**TASK BRIEF**: Beginning at the top of the data below, write out every line exactly until you reach the line with "From stdpp Require Import relations sorting.", and include that line.

**LISTED ENTRIES**:
(* ===== verification/ServerStreams.v ===== *)
(** * What a response slot puts on the wire

    For every slot of a connection, the writes pushed for it and the writes it
    still holds back are, in order, either one buffered response or the head of
    a stream, the accepted chunks in their encoding and, when the stream is
    ended, the last chunk. *)

From stdpp Require Import relations sorting.
From S2P Require Import Prelude Text Http RoutePath Router Http1 Request Response ServerWire ServerWireSpec ServerState.
From S2P Require Import ServerSession ServerTheory ServerSpec.

Open Scope nat_scope.

Definition slot_push (i : nat) (e : session_event) : option str :=
  match e with se_push (Some j) p => if decide (i = j) then Some p else None | _ => None end.
Definition slot_pushes (i : nat) (tr : list session_event) : list str := omap (slot_push i) tr.

Definition slot_accept (i : nat) (e : session_event) : option str :=
  match e with se_accept j p => if decide (i = j) then Some p else None | _ => None end.
Definition slot_accepted (i : nat) (tr : list session_event) : list str := omap (slot_accept i) tr.

#[global] Arguments slot_pushes : simpl never.
#[global] Arguments slot_accepted : simpl never.
#[local] Arguments serialize_response_head : simpl never.
#[local] Arguments serialize_response : simpl never.
#[local] Arguments last_chunk : simpl never.
#[local] Arguments serialize_chunk : simpl never.

Section wire.
Context (cfg : server_config).

Definition queued (sl : response_slot) : list str := map pw_payload (stream_writes sl).

Definition encode_chunk (sl : response_slot) (chunk : str) : str := if stream_chunked sl then serialize_chunk chunk else chunk.

Definition stream_wire (sl : response_slot) (r : response_state) (accepted : list str) : list str :=
  serialize_response_head r (negb (close_after sl)) (options cfg) (stream_chunked sl) (suppress_body sl) ::
  map (encode_chunk sl) accepted ++ (if stream_ended sl && negb (suppress_body sl) && stream_chunked sl then [last_chunk] else []).

Definition buffered_wire (sl : response_slot) (r : response_state) : list str :=
  [serialize_response r (negb (close_after sl)) (options cfg) (suppress_body sl)].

**SOLUTION**:
(* ===== verification/ServerStreams.v ===== *)
(** * What a response slot puts on the wire

    For every slot of a connection, the writes pushed for it and the writes it
    still holds back are, in order, either one buffered response or the head of
    a stream, the accepted chunks in their encoding and, when the stream is
    ended, the last chunk. *)

From stdpp Require Import relations sorting.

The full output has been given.